The mainstream media keeps falsely portraying Trump’s supporters as working class whites, poor whites, or simply white trash—as if it is a rising backlash of downtrodden whites. The fact of the matter is Trump’s supporters are on average middle class, above average in wealth compared to most Americans. Republicans in general get a disproportionate percentage of the wealthier vote, whereas Democrats have maintained their hold on working class whites.
Yet Vance’s Hillbilly Elegy is being used as an explanation for Trump’s candidacy. It offers economically well off white conservatives a way rationalize away the fact that their party has been going batshit crazy long before Trump came along.

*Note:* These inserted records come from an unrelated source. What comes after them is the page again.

(* ===== verification/SlotTheorems.v ===== *)
(** * Leases start in clean directories

    The supervisor of [Slots] over whole runs: from a pool that was started once, whatever is
    acquired, released, checked, run and shut down and in whatever order the tasks resume, a
    slot that [acquire] may grant has had its directories cleared since the last lease on it
    ([lease_starts_clean]), and a trajectory holds at most one slot ([one_slot_per_trajectory]).
    The last section shows a run in which a late health check takes a slot from the trajectory
    that has just acquired it and leaves the slot unusable. *)

From S2P Require Import Prelude.
From S2P Require Import PyFloat.
From S2P Require Import PyVal.
From S2P Require Import Lineages.
From S2P Require Import Offload.
From S2P Require Import Slots.

Local Open Scope string_scope.
Local Open Scope list_scope.

(** ** What holds of a slot and of a task *)

Definition at_slot (p : pc) : option nat :=
  match p with
  | StartBegin i | StartProc i _ | StartHealth i _ | StartStop i _ | PrepLock i | ResetLock i _
  | ResetStopClosed i | ResetStopCommand i | ResetStopHard i _ | ShutdownLock i | ShutdownStop i
  | HealthCheck i | CommandLock i _ _ | CommandRun i => Some i
  | Fin => None
  end.

(** The tasks of [start_pool], which start a slot without its lock. *)
Definition boot (p : pc) : bool :=
  match p with
  | StartBegin _ | StartProc _ false | StartHealth _ false | PrepLock _ => true
  | _ => false
  end.

Definition slot_ok (s : SlotRuntime) : Prop :=
  (status s = READY -> lease_id s = None -> contents s = None)
  /\ (lease_id s = None -> trajectory_id s = None).

Definition booting (s : SlotRuntime) : Prop :=
  lease_id s = None /\ contents s = None /\ (status s = EMPTY \/ status s = STARTING).

Definition restarting (t : nat) (s : SlotRuntime) : Prop :=
  slot_lock s = Some t /\ contents s = lease_id s /\ (status s = STARTING \/ status s = DEAD).

Definition task_ok (m : PoolMode) (t : nat) (p : pc) (s : SlotRuntime) : Prop :=
  match p with
  | StartBegin _ | StartProc _ false | StartHealth _ false | PrepLock _ => booting s
  | StartProc _ true | StartHealth _ true => restarting t s /\ m = POOL_BLACKBOX
  | ResetStopHard _ _ => slot_lock s = Some t /\ m = POOL_BLACKBOX
  | ResetStopCommand _ =>
      slot_lock s = Some t /\ status s = RESETTING /\ lease_id s = None /\ m = POOL_COMMAND_ONLY
  | CommandRun _ => slot_lock s = Some t
  | ResetLock _ g =>
      m = POOL_COMMAND_ONLY ->
      exists g0, g = Some g0 /\ (g0 <= generation s)%Z
        /\ (g0 = generation s -> lease_id s = None /\ (status s = RELEASING \/ status s = RESETTING))
  | HealthCheck _ => m = POOL_BLACKBOX
  | CommandLock _ _ _ | Fin => True
  | StartStop _ _ | ResetStopClosed _ | ShutdownLock _ | ShutdownStop _ => False
  end.

Definition slots_ok (u : Supervisor) : Prop :=
  forall i s, _slots u !! i = Some s -> slot_id s = i /\ slot_ok s.

Record open_ok (u : Supervisor) : Prop := {
  open_slots : slots_ok u;
  open_tasks : forall t p i, tasks u !! t = Some p -> at_slot p = Some i ->
    exists s, _slots u !! i = Some s /\ task_ok (pool_mode u) t p s;
  open_boot : forall t t' p p' i, tasks u !! t = Some p -> tasks u !! t' = Some p' ->
    boot p = true -> at_slot p = Some i -> at_slot p' = Some i -> t = t' }.

(** A closed supervisor makes no slot ready: only the slots matter then. *)
Definition pool_ok (u : Supervisor) : Prop :=
  slots_ok u /\ (_closed u = false -> open_ok u).

(** ** Changing one slot and one task *)

Lemma on_slot_on_slot i f g u : on_slot i f (on_slot i g u) = on_slot i (fun s => f (g s)) u.
Proof. unfold on_slot, with_slots; simpl. f_equal. apply list_alter_alter_eq. Qed.

Lemma on_slot_id i u : on_slot i id u = u.
Proof. destruct u. unfold on_slot, with_slots; simpl. f_equal. by rewrite list_alter_id. Qed.

Lemma on_slot_goto i f t p u : on_slot i f (goto t p u) = goto t p (on_slot i f u).
Proof. reflexivity. Qed.

Lemma lookup_on_slot u i j f s : _slots (on_slot i f u) !! j = Some s ->
  (i = j /\ exists s0, _slots u !! j = Some s0 /\ s = f s0) \/ (i <> j /\ _slots u !! j = Some s).
Proof.
  simpl. destruct (decide (i = j)) as [-> | Hne].
  - rewrite list_lookup_alter_eq. destruct (_slots u !! j) eqn:E; simpl; [|done].
    intros [= <-]. left. eauto.
  - rewrite list_lookup_alter_ne by done. auto.
Qed.

Lemma slots_ok_update u i f :
  slots_ok u ->
  (forall s, _slots u !! i = Some s -> slot_ok s -> slot_id (f s) = slot_id s /\ slot_ok (f s)) ->
  slots_ok (on_slot i f u).
Proof.
  intros Hs Hf j s Hj. apply lookup_on_slot in Hj as [(-> & s0 & E & ->) | [_ E]]; [|by apply Hs].
  destruct (Hs _ _ E) as [Hid Hok], (Hf _ E Hok) as [Hid' Hok']. split; [congruence | done].
Qed.

(** The tasks that [f] may disturb are those of the slot it changes. *)
Definition undisturbed (m : PoolMode) (t i : nat) (s s' : SlotRuntime) : Prop :=
  forall t' q, t' <> t -> boot q = false -> at_slot q = Some i -> task_ok m t' q s -> task_ok m t' q s'.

When all else fails, when poor minorities and undocumented immigrants can’t be scapegoated, blame the white trash and the unassimilated ethnic whites. The likes of J. D. Vance is simply following in the tradition of Charles Murray and previous generations of conservatives, such as the polemicists and eugenicists in the early 20th century. It’s the old American defense of WASP cultural dominance against all those who would threaten it.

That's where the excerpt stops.